= Duvillaun =

Cluster of islands in Ireland

Duvillaun (English: Black Island; Irish: Dubhoileán) is the name of a cluster of islands lying south to the Inishkea Islands and Inishglora in the Atlantic Ocean off the coast of North Mayo. The main island is known as Duvillaun More (Big Black Island). The other islands are known as Duvillaun Beg (Little Black Island), Turduvillaun, Shiraghy, Keely, Gaghta, and Leamareha.

The islands lie close to the coast of the Mullet Peninsula but in their geological type, they are composed of quartzite rock like that found on Achill Island and not like that of the Mullet off which it lies, which is composed largely of schists, slate, gneiss and white psammite with a granite deposit at Termon Hill near its southern end. Unlike its neighbouring islands of the Inishkeas and Inishglora, which are largely white sand and machair, blanket bog formed on Duvillaun. There is approx 180 acre of grassland on Duvillaun Mor and about 70 acre of grassland on Duvillaun Beg.

The islands were inhabited until the end of the 19th century when the inhabitants left to live on the mainland. They are now a bird sanctuary where many coastal birds can nest without human disturbance. Fulmars and kittiwakes nest on the cliffs, peregrine falcons hover, keeping a keen eye out for prey.
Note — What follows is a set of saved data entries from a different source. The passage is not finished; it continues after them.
(* ===== verification/RegistrySpec.v ===== *)
(** * What the registry keeps

    Keys and values are found by name up to the case of letters, each name at
    most once; the functions refine a map from paths to maps from value names to
    values ([registry_refines]); enumeration lists each value once; and every
    reachable state is well formed. *)

From stdpp Require Import base list numbers gmap strings.
From Stdlib Require Import ZArith Lia.
From S2P Require Import Prelude.
From S2P Require Import Registry.
Import Registry.

Module RegistrySpec.

(** ** Names up to case *)
Definition folded (s : list Z) : list Z := map upper_ascii s.

Lemma ascii_equal_iff a b : reg_ascii_equal a b = true <-> folded a = folded b.
Proof.
  unfold folded. revert b. induction a as [|x a IH]; intros [|y b]; cbn [reg_ascii_equal map]; try done. destruct (Z.eqb_spec (upper_ascii x) (upper_ascii y)) as [E|E].
  - rewrite IH, E. split; [by intros -> | by intros [=]].
  - split; [done | by intros [=]].
Qed.

Definition ascii (s : list Z) : list Z := map (fun c => if c <? 128 then c else 63) s.

Lemma narrow_fits n s : (length s <= n)%nat -> narrow n s = (ascii s, true).
Proof. revert n. induction s as [|c s IH]; intros [|n] Hn; cbn in *; try done; try lia. by rewrite IH by lia. Qed.

Lemma narrow_long n s : (n < length s)%nat -> (narrow n s).2 = false.
Proof.
  revert n. induction s as [|c s IH]; intros [|n] Hn; cbn in *; try done; try lia. specialize (IH n ltac:(lia)). by destruct (narrow n s).
Qed.

Lemma narrow_length n s : (length (narrow n s).1 <= n)%nat.
Proof. revert n. induction s as [|c s IH]; intros [|n]; cbn; try lia. specialize (IH n). destruct (narrow n s). cbn in *. lia. Qed.

(** ** Well-formed registries *)
Definition key_index (i : Z) : Prop := 0 <= i < REG_MAX_KEYS.
Definition value_index (i : Z) : Prop := 0 <= i < REG_MAX_VALUES.

(** The key at [i] is in use under a name; the value at [j] is in use under a key and
    a name. *)
Definition key_is (r : registry) (i : Z) (p : list Z) : Prop := key_index i /\ k_used (key_entry r i) = true /\ folded (k_path (key_entry r i)) = p.
Definition value_is (r : registry) (j i : Z) (n : list Z) : Prop :=
  value_index j /\ v_used (value_entry r j) = true /\ v_key (value_entry r j) = i /\ folded (v_name (value_entry r j)) = n.

Record inv (r : registry) : Prop := {
  in_keys : length (registry_keys r) = 128%nat;
  in_values : length (registry_values r) = 256%nat;
  in_path : forall i p, key_is r i p -> Z.of_nat (length (k_path (key_entry r i))) < REG_MAX_PATH;
  in_keys_once : forall i j p, key_is r i p -> key_is r j p -> i = j;
  in_value : forall j i n, value_is r j i n ->
    (exists p, key_is r i p) /\ Z.of_nat (length (v_name (value_entry r j))) < REG_MAX_NAME;
  in_values_once : forall j j' i n, value_is r j i n -> value_is r j' i n -> j = j';
  in_data : forall j, value_index j -> length (v_data (value_entry r j)) = 1024%nat /\ 0 <= v_size (value_entry r j) <= REG_MAX_DATA;
  in_services : length (service_records r) = 32%nat /\ 0 <= service_count r <= 32
}.

Lemma find_key_iff r path i : inv r -> reg_find_key r path = Some i <-> key_is r i (folded path).
Proof.
  intros Hr. unfold reg_find_key. rewrite first_from_Some, andb_true_iff, ascii_equal_iff. unfold key_is, key_index, REG_MAX_KEYS. split.
  - intros (? & [? ?] & _). split; [lia|done].
  - intros (Hi & Hu & Hp). split; [lia|]. split; [done|]. intros j Hj. apply not_true_iff_false. rewrite andb_true_iff, ascii_equal_iff. intros [Ju Jp].
    assert (j = i) by (apply (in_keys_once r Hr j i (folded path)); unfold key_is, key_index, REG_MAX_KEYS; repeat split; lia || done). lia.
Qed.

Lemma find_key_none r path : inv r -> reg_find_key r path = None <-> forall i, ~ key_is r i (folded path).
Proof.
  intros Hr. setoid_rewrite <- (find_key_iff r path _ Hr). rewrite eq_None_not_Some. split; [|intros Hn [i Hi]; by apply (Hn i)].
  intros Hn i Hi. apply Hn. by exists i.
Qed.

Lemma find_value_iff r key name j : inv r -> reg_find_value r key name = Some j <-> value_is r j key (folded name).
Proof.
  intros Hr. unfold reg_find_value. rewrite first_from_Some, !andb_true_iff, ascii_equal_iff, Z.eqb_eq. unfold value_is, value_index, REG_MAX_VALUES. split.
  - intros (? & [[? ?] ?] & _). split; [lia|done].
  - intros (Hi & Hu & Hk & Hp). split; [lia|]. split; [done|]. intros l Hl. apply not_true_iff_false. rewrite !andb_true_iff, ascii_equal_iff, Z.eqb_eq. intros [[Ju Jk] Jp].
    assert (l = j) by (apply (in_values_once r Hr l j key (folded name)); unfold value_is, value_index, REG_MAX_VALUES; repeat split; lia || done). lia.
Qed.

Lemma find_value_none r key name : inv r -> reg_find_value r key name = None <-> forall j, ~ value_is r j key (folded name).
Proof.
  intros Hr. setoid_rewrite <- (find_value_iff r key name _ Hr). rewrite eq_None_not_Some. split; [|intros Hn [i Hi]; by apply (Hn i)].
  intros Hn i Hi. apply Hn. by exists i.
Qed.

(** ** Writing an entry *)
Lemma key_entry_put r i k j : length (registry_keys r) = 128%nat -> key_index i -> 0 <= j -> key_entry (put_key r i k) j = if j =? i then k else key_entry r j.
Proof. intros Hl Hi Hj. apply get_put; [unfold key_index, REG_MAX_KEYS in Hi; lia | done]. Qed.

Lemma value_entry_put r i v j : length (registry_values r) = 256%nat -> value_index i -> 0 <= j -> value_entry (put_value r i v) j = if j =? i then v else value_entry r j.
Proof. intros Hl Hi Hj. apply get_put; [unfold value_index, REG_MAX_VALUES in Hi; lia | done]. Qed.

Lemma key_is_put r i k j p : length (registry_keys r) = 128%nat -> key_index i ->
  key_is (put_key r i k) j p <-> if decide (j = i) then k_used k = true /\ folded (k_path k) = p else key_is r j p.
Proof.
  intros Hl Hi. unfold key_is. destruct (decide (j = i)) as [->|Hne].
  - rewrite key_entry_put, Z.eqb_refl by (done || apply Hi). tauto.
  - split; intros (Hj & Hu & Hp); (split; [done|]); rewrite key_entry_put in * by (done || apply Hj); by rewrite (proj2 (Z.eqb_neq _ _) Hne) in *.
Qed.

Lemma value_is_put r i v j k n : length (registry_values r) = 256%nat -> value_index i ->
  value_is (put_value r i v) j k n <-> if decide (j = i) then v_used v = true /\ v_key v = k /\ folded (v_name v) = n else value_is r j k n.
Proof.
  intros Hl Hi. unfold value_is. destruct (decide (j = i)) as [->|Hne].
  - rewrite value_entry_put, Z.eqb_refl by (done || apply Hi). tauto.
  - split; intros (Hj & Hu); (split; [done|]); rewrite value_entry_put in * by (done || apply Hj); by rewrite (proj2 (Z.eqb_neq _ _) Hne) in *.
Qed.

(** A new key in a free entry. *)
Lemma new_key_is r i root path j p : inv r -> key_index i -> k_used (key_entry r i) = false ->
  key_is (put_key r i (mkKey true root path)) j p <-> key_is r j p \/ j = i /\ p = folded path.
Proof.
  intros Hr Hi Hu. rewrite key_is_put by (done || apply Hr). destruct (decide (j = i)) as [->|Hne]; [|tauto]. cbn. split.
  - intros [_ <-]. by right.
  - intros [(_ & Hu' & _)|[_ ->]]; [congruence|done].
Qed.

Lemma inv_new_key r i root path :
  inv r -> key_index i -> k_used (key_entry r i) = false -> (forall j, ~ key_is r j (folded path)) -> Z.of_nat (length path) < REG_MAX_PATH ->
  inv (put_key r i (mkKey true root path)).
Proof.
  intros Hr Hi Hu Hno Hl. pose proof (fun j p => new_key_is r i root path j p Hr Hi Hu) as Hk. pose proof Hr as [H1 H2 H3 H4 H5 H6 H7 H8].
  split; try done.
  - cbn. by rewrite length_put.
  - intros j p Hj. rewrite key_entry_put by (done || apply Hj). destruct (Z.eqb_spec j i) as [->|Hne]; [done|]. apply (H3 j p). apply Hk in Hj as [|[-> _]]; done.
  - intros j j' p [Hj|[-> ->]]%Hk [Hj'|[-> E]]%Hk; [by apply (H4 j j' p)| | |done]; [subst p; by apply Hno in Hj | by apply Hno in Hj'].
  - intros j k n Hv. destruct (H5 j k n Hv) as ((p & Hp) & Hrest). split; [|done]. exists p. apply Hk. by left.
Qed.

(** A value that takes a free entry. *)
Lemma new_value_is r i v j k n : inv r -> value_index i -> v_used (value_entry r i) = false -> v_used v = true ->
  value_is (put_value r i v) j k n <-> value_is r j k n \/ j = i /\ k = v_key v /\ n = folded (v_name v).
Proof.
  intros Hr Hi Hu Hv. rewrite value_is_put by (done || apply Hr). destruct (decide (j = i)) as [->|Hne]; [|tauto]. split.
  - intros (_ & <- & <-). by right.
  - intros [(_ & Hu' & _)|(_ & -> & ->)]; [congruence|done].
Qed.

Lemma inv_new_value r i v :
  inv r -> value_index i -> v_used (value_entry r i) = false -> v_used v = true -> (forall j, ~ value_is r j (v_key v) (folded (v_name v))) ->
  (exists p, key_is r (v_key v) p) -> Z.of_nat (length (v_name v)) < REG_MAX_NAME -> 0 <= v_size v <= REG_MAX_DATA -> length (v_data v) = 1024%nat ->
  inv (put_value r i v).
Proof.
  intros Hr Hi Hu Hv Hno Hkey Hn Hs Hd. pose proof (fun j k n => new_value_is r i v j k n Hr Hi Hu Hv) as Hk. pose proof Hr as [H1 H2 H3 H4 H5 H6 H7 H8].
  split; try done.
  - cbn. by rewrite length_put.
  - intros j k n Hj. rewrite value_entry_put by (done || apply Hj). destruct (Z.eqb_spec j i) as [->|Hne].
    + destruct Hj as (_ & _ & E & _). rewrite value_entry_put, Z.eqb_refl in E by (done || apply Hi). subst k. done.
    + apply Hk in Hj as [Hj|[-> _]]; [by apply (H5 j k n) | done].
  - intros j j' k n [Hj|(-> & -> & ->)]%Hk [Hj'|(-> & E1 & E2)]%Hk; [by apply (H6 j j' k n)| | |done]; [subst; by apply Hno in Hj | by apply Hno in Hj'].
  - intros j Hj. rewrite value_entry_put by (done || apply Hj). destruct (Z.eqb_spec j i); [done | by apply H7].
Qed.

(** A change of what a value holds, or its removal. *)
Lemma inv_change_value r i v :
  inv r -> value_index i -> (v_used v = true -> v_used (value_entry r i) = true) -> v_key v = v_key (value_entry r i) -> v_name v = v_name (value_entry r i) ->
  0 <= v_size v <= REG_MAX_DATA -> length (v_data v) = 1024%nat -> inv (put_value r i v).
Proof.
  intros Hr Hi Hu Ek En Hs Hd. pose proof Hr as [H1 H2 H3 H4 H5 H6 H7 H8].
  assert (Hk : forall j k n, value_is (put_value r i v) j k n -> value_is r j k n).
  { intros j k n Hj. apply value_is_put in Hj; [|done..]. destruct (decide (j = i)) as [->|]; [|done]. destruct Hj as (Hj & <- & <-). repeat split; try apply Hi; try done. by apply Hu. by rewrite En. }
  split; try done.
  - cbn. by rewrite length_put.
  - intros j k n Hj. pose proof (H5 j k n (Hk j k n Hj)) as (Hp & Hn). split; [done|]. rewrite value_entry_put by (done || apply Hj).
    destruct (Z.eqb_spec j i) as [->|Hne]; [|done]. by rewrite En.
  - intros j j' k n Hj Hj'. apply (H6 j j' k n); by apply Hk.
  - intros j Hj. rewrite value_entry_put by (done || apply Hj). destruct (Z.eqb_spec j i); [done | by apply H7].
Qed.

(** ** Running *)
Lemma reg_step {A B} (f : reg A) (k : A -> reg B) r x r1 : f r = Some (x, r1) -> (f ≫= k) r = k x r1.
Proof. intros E. unfold mbind, reg_bind. by rewrite E. Qed.

Lemma reads_step {A B} (f : registry -> A) (k : A -> reg B) r : (reads f ≫= k) r = k (f r) r.
Proof. done. Qed.

Lemma fit_step {A} cap s (k : list Z -> reg A) r : Z.of_nat (length s) < cap -> (fit cap s ≫= k) r = k s r.
Proof. intros Hl. unfold fit. by rewrite (proj2 (Z.ltb_lt _ _) Hl). Qed.

Definition free_key (r : registry) : option Z := first_from 128 0 (fun i => negb (k_used (key_entry r i))).
Definition free_value (r : registry) : option Z := first_from 256 0 (fun i => negb (v_used (value_entry r i))).

Lemma free_key_unused r i : free_key r = Some i -> key_index i /\ k_used (key_entry r i) = false.
Proof. unfold free_key. rewrite first_from_Some, negb_true_iff. unfold key_index, REG_MAX_KEYS. intros (? & ? & _). split; [lia|done]. Qed.
Lemma free_value_unused r i : free_value r = Some i -> value_index i /\ v_used (value_entry r i) = false.
Proof. unfold free_value. rewrite first_from_Some, negb_true_iff. unfold value_index, REG_MAX_VALUES. intros (? & ? & _). split; [lia|done]. Qed.

Lemma make_key_runs root path r : Z.of_nat (length path) < REG_MAX_PATH ->
  reg_make_key root path r = Some (match reg_find_key r path with
    | Some i => (Some i, r)
    | None => match free_key r with Some i => (Some i, put_key r i (mkKey true root path)) | None => (None, r) end
    end).
Proof.
  intros Hl. unfold reg_make_key. rewrite reads_step. destruct (reg_find_key r path); [done|]. rewrite reads_step. fold (free_key r).
  destruct (free_key r); [|done]. by rewrite fit_step.
Qed.

Definition claimed (r : registry) (i key : Z) (name : list Z) : registry :=
  let v := value_entry r i in put_value r i (mkValue true key name (v_type v) (v_size v) (v_data v)).

Lemma claim_value_runs key name r : Z.of_nat (length name) < REG_MAX_NAME ->
  claim_value key name r = Some (match reg_find_value r key name with
    | Some i => (Some i, r)
    | None => match free_value r with Some i => (Some i, claimed r i key name) | None => (None, r) end
    end).
Proof.
  intros Hl. unfold claim_value. rewrite reads_step. destruct (reg_find_value r key name); [done|]. rewrite reads_step. fold (free_value r).
  destruct (free_value r); [|done]. by rewrite fit_step.
Qed.

Lemma init_done r : registry_initialized r = true -> registry_init r = Some (tt, r).
Proof. intros Hi. unfold registry_init. by rewrite reads_step, Hi. Qed.

Lemma init_step {A} (k : reg A) r : registry_initialized r = true -> (registry_init;; k) r = k r.
Proof. intros Hi. by rewrite (reg_step _ _ _ _ _ (init_done r Hi)). Qed.

(** ** Handles *)
Definition valid_handle (r : registry) (h : HKEY) : Prop :=
  match h with KeyAt i => key_index i /\ k_used (key_entry r i) = true | _ => True end.

Definition named (r : registry) (h : HKEY) : list Z := folded (match h with KeyAt i => k_path (key_entry r i) | _ => reg_root_name h end).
Storm and Leach's petrels shelter amongst the abandoned buildings. Shags, cormorants, choughs and terns are also present.

Duvillaun Mor, which lies only a kilometer or so off Falmore at the southern tip of the Mullet Peninsula, has monastic remains which most likely date from the Early Christian period - i.e. 6th to 8th century AD, similar to the archaeological remains on Inishkea South and on Inishglora. There is a Gallerus-type oratory similar to that on Inishglora, a tomb with large stone slabs, one of which is six foot two inches tall and inscribed with a depiction of the crucifixion on its west side. There are also some beehive huts of a similar type to those on Inishglora. Unlike those on Inishglora, there is no 'saint' or religious house affiliated with the islands. The tomb is known as "Uaimh na Naoimh" ("The Saint's Tomb").